- **EXERCISE INSTRUCTIONS**:
Copy out exactly the line that contains "Local Open Scope Z_scope." and all lines following it to the end of the data.
Top of SUPPLIED MATERIAL
Example sha256_two_blocks :
  Sha256.hex "abcdbcdecdefdefgefghfghighijhijkijkljklmklmnlmnomnopnopq"
  = "248d6a61d20638b8e5c026930c3e6039a33ce45964ff2167f6ecedd419db06c1".
Proof. vm_compute. reflexivity. Qed.

(** *** Article identity *)

Example alpha_id :
  Article.id Samples.alpha
  = "165825dce3b0756e88163fd70770889d451943afaf1e70be090877dd1317ea34".
Proof. vm_compute. reflexivity. Qed.

Example beta_id :
  Article.id Samples.beta
  = "2b469ef88a81b22301458cc01f60423567ca1b489310e15c962430c28a542ffc".
Proof. vm_compute. reflexivity. Qed.

Lemma alpha_beta_ids_differ : Article.id Samples.alpha ≠ Article.id Samples.beta.
Proof. rewrite alpha_id, beta_id. discriminate. Qed.

(** C4. The id of an article is the SHA-256 digest (in hexadecimal) of its
    url immediately followed by its title, and so two articles with the
    same url and title have the same id whatever their description,
    content, publication date and feed name are. *)
Theorem article_id_is_sha256_of_url_title (a b : Article.t) :
  Article.url a = Article.url b ->
  Article.title a = Article.title b ->
  Article.id a = Article.id b
  /\ Article.id a = Sha256.hex (Article.url a +:+ Article.title a).
Proof.
  intros Hurl Htitle. unfold Article.id, Article.generateId.
  split; [ now rewrite Hurl, Htitle | reflexivity ].
Qed.

Lemma article_id_is_sha256_of_url_title_witness :
  Article.id Samples.alpha = Article.id Samples.alpha_again
  /\ Article.id Samples.alpha
     = Sha256.hex (Article.url Samples.alpha +:+ Article.title Samples.alpha).
Proof.
  apply (article_id_is_sha256_of_url_title Samples.alpha Samples.alpha_again);
    reflexivity.
Defined.

(** *** Deduplication *)

Lemma filter_bool_sublist {A} (p : A -> bool) (l : list A) :
  sublist (List.filter p l) l.
Proof.
  induction l as [|x l IH]; simpl.
  - constructor.
  - destruct (p x); [ now apply sublist_skip | now apply sublist_cons ].
Qed.

Lemma filter_bool_elem_of {A} (p : A -> bool) (l : list A) (x : A) :
  x ∈ List.filter p l <-> x ∈ l /\ p x = true.
Proof. rewrite !list_elem_of_In. apply filter_In. Qed.

Lemma filter_bool_as_filter {A} (p : A -> bool) (P : A -> Prop)
    `{forall x, Decision (P x)} (l : list A) :
  (forall x, p x = true <-> P x) -> List.filter p l = filter P l.
Proof.
  intros Hp. induction l as [|x l IH]; [ reflexivity | ].
  simpl. rewrite filter_cons. destruct (decide (P x)) as [HP|HP].
  - apply Hp in HP. rewrite HP. now f_equal.
  - destruct (p x) eqn:E; [ now apply Hp in E | exact IH ].
Qed.

Lemma unread_iff (seen : gset string) (a : Article.t) :
  negb (bool_decide (Article.id a ∈ seen)) = true <-> Article.id a ∉ seen.
Proof.
  rewrite negb_true_iff, bool_decide_eq_false. reflexivity.
Qed.

(** C5. [excludeReadArticles] returns exactly the articles whose id is not
    in the seen set, in their original relative order; with seen set
    {id X} and input [X, Y], where Y has another id, the output is [Y]. *)
Theorem excludeReadArticles_is_unseen_subsequence
    (articles : list Article.t) (seenIds : gset string) (X Y : Article.t) :
  let out := ArticleFilterService.excludeReadArticles articles seenIds in
  out = filter (fun a => Article.id a ∉ seenIds) articles
  /\ sublist out articles
  /\ (forall a, a ∈ out <-> a ∈ articles /\ Article.id a ∉ seenIds)
  /\ (Article.id X ≠ Article.id Y ->
      ArticleFilterService.excludeReadArticles [X; Y] {[ Article.id X ]} = [Y]).
Proof.
  unfold ArticleFilterService.excludeReadArticles. cbn zeta.
  split; [ | split; [ | split ] ].
  - apply filter_bool_as_filter. intros a. apply unread_iff.
  - apply filter_bool_sublist.
  - intros a. rewrite filter_bool_elem_of, unread_iff. reflexivity.
  - intros Hne. cbn [List.filter].
    rewrite (bool_decide_eq_true_2 (Article.id X ∈ ({[Article.id X]} : gset string)))
      by set_solver.
    rewrite (bool_decide_eq_false_2 (Article.id Y ∈ ({[Article.id X]} : gset string)))
      by set_solver.
    reflexivity.
Qed.
(** * geoid-toolkit: Legendre polynomials and the ICGEM gravity-model reader

    A shallow embedding of [geoid_toolkit/legendre_polynomials.py] and
    [geoid_toolkit/read_ICGEM_harmonics.py], and the properties of the two
    functions that the specification states.

    Conventions of the embedding
    - Python exceptions are values of [exn]; a computation that may raise
      has type [result A], with the bind of the error monad.
    - Floating-point arithmetic is an interface, [FloatArith]: every
      theorem is proved for every implementation of the operations, and
      [binary64] (IEEE double precision, numpy's default [np.float]) is the
      instance that the examples run on.
    - A numpy matrix is its number of columns and its list of rows; an
      index is normalised the way numpy does it (a negative index counts
      from the end, anything else out of range raises [IndexError]).
    - The dictionary [model_input] is a [gmap string value].
    - A string is a [string] of the first 256 code points; integers are
      unbounded and memory is not a limit.
    - The file is what [f.read()] returns for it: the reader takes the
      text as an argument. *)

From Stdlib Require Import ZArith Lia Floats Ascii String.
From stdpp Require Import base option list gmap strings.

Local Open Scope string_scope.
Local Open Scope Z_scope.

(** ** Exceptions and the error monad *)

Inductive exn : Set :=
| IndexError
| ValueError
| KeyError
| TypeError
| NameError
| OverflowError.

Inductive result (A : Type) : Type :=
| Ok (a : A)
| Raise (e : exn).
Arguments Ok {A} a.
Arguments Raise {A} e.

#[global] Instance result_ret : MRet result := fun A a => Ok a.
#[global] Instance result_bind : MBind result := fun A B f m =>
  match m with
  | Ok a => f a
  | Raise e => Raise e
  end.

Definition of_option {A} (e : exn) (o : option A) : result A :=
  match o with
  | Some a => Ok a
  | None => Raise e
  end.

Definition is_ok {A} (r : result A) : bool :=
  match r with
  | Ok _ => true
  | Raise _ => false
  end.

(** The exception that a computation raises, if any. *)
Definition raised {A} (r : result A) : option exn :=
  match r with
  | Ok _ => None
  | Raise e => Some e
  end.

(** [for x in xs: body], threading the loop's variables through the body. *)
Fixpoint for_each {A S : Type} (xs : list A) (body : A → S → result S) (s : S)
  : result S :=
  match xs with
  | [] => Ok s
  | x :: xs' => s' ← body x s; for_each xs' body s'
  end.

(** [range(a, b)] *)
Definition py_range (a b : Z) : list Z := seqZ a (b - a).

(** ** Floating-point operations *)

Class FloatArith (F : Type) := {
  fadd : F → F → F;
  fsub : F → F → F;
  fmul : F → F → F;
  fdiv : F → F → F;
  (** [np.sqrt] *)
  fsqrt : F → F;
  (** the power with exponent two: [x**2] and [l**2.0] *)
  fsquare : F → F;
  (** [np.floor] *)
  ffloor : F → F;
  (** [a % b] on floats *)
  fmod : F → F → F;
  (** [a == b] on floats *)
  feqb : F → F → bool;
  (** the float of an integer: the conversion of an [int] operand, and a
      literal with an integral value such as [2.0] or [367.0] *)
  of_int : Z → F;
  (** a decimal literal with [k] digits after the point:
      [fdec 17210285 1] is [1721028.5] *)
  fdec : Z → nat → F;
  (** [float(s)] of a string, [None] where Python raises [ValueError] *)
  float_of_string : string → option F
}.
Bottom of SUPPLIED MATERIAL
- **TASK RESULT**:
Local Open Scope Z_scope.

(** ** Exceptions and the error monad *)

Inductive exn : Set :=
| IndexError
| ValueError
| KeyError
| TypeError
| NameError
| OverflowError.

Inductive result (A : Type) : Type :=
| Ok (a : A)
| Raise (e : exn).
Arguments Ok {A} a.
Arguments Raise {A} e.

#[global] Instance result_ret : MRet result := fun A a => Ok a.
#[global] Instance result_bind : MBind result := fun A B f m =>
  match m with
  | Ok a => f a
  | Raise e => Raise e
  end.

Definition of_option {A} (e : exn) (o : option A) : result A :=
  match o with
  | Some a => Ok a
  | None => Raise e
  end.

Definition is_ok {A} (r : result A) : bool :=
  match r with
  | Ok _ => true
  | Raise _ => false
  end.

(** The exception that a computation raises, if any. *)
Definition raised {A} (r : result A) : option exn :=
  match r with
  | Ok _ => None
  | Raise e => Some e
  end.

(** [for x in xs: body], threading the loop's variables through the body. *)
Fixpoint for_each {A S : Type} (xs : list A) (body : A → S → result S) (s : S)
  : result S :=
  match xs with
  | [] => Ok s
  | x :: xs' => s' ← body x s; for_each xs' body s'
  end.

(** [range(a, b)] *)
Definition py_range (a b : Z) : list Z := seqZ a (b - a).

(** ** Floating-point operations *)

Class FloatArith (F : Type) := {
  fadd : F → F → F;
  fsub : F → F → F;
  fmul : F → F → F;
  fdiv : F → F → F;
  (** [np.sqrt] *)
  fsqrt : F → F;
  (** the power with exponent two: [x**2] and [l**2.0] *)
  fsquare : F → F;
  (** [np.floor] *)
  ffloor : F → F;
  (** [a % b] on floats *)
  fmod : F → F → F;
  (** [a == b] on floats *)
  feqb : F → F → bool;
  (** the float of an integer: the conversion of an [int] operand, and a
      literal with an integral value such as [2.0] or [367.0] *)
  of_int : Z → F;
  (** a decimal literal with [k] digits after the point:
      [fdec 17210285 1] is [1721028.5] *)
  fdec : Z → nat → F;
  (** [float(s)] of a string, [None] where Python raises [ValueError] *)
  float_of_string : string → option F
}.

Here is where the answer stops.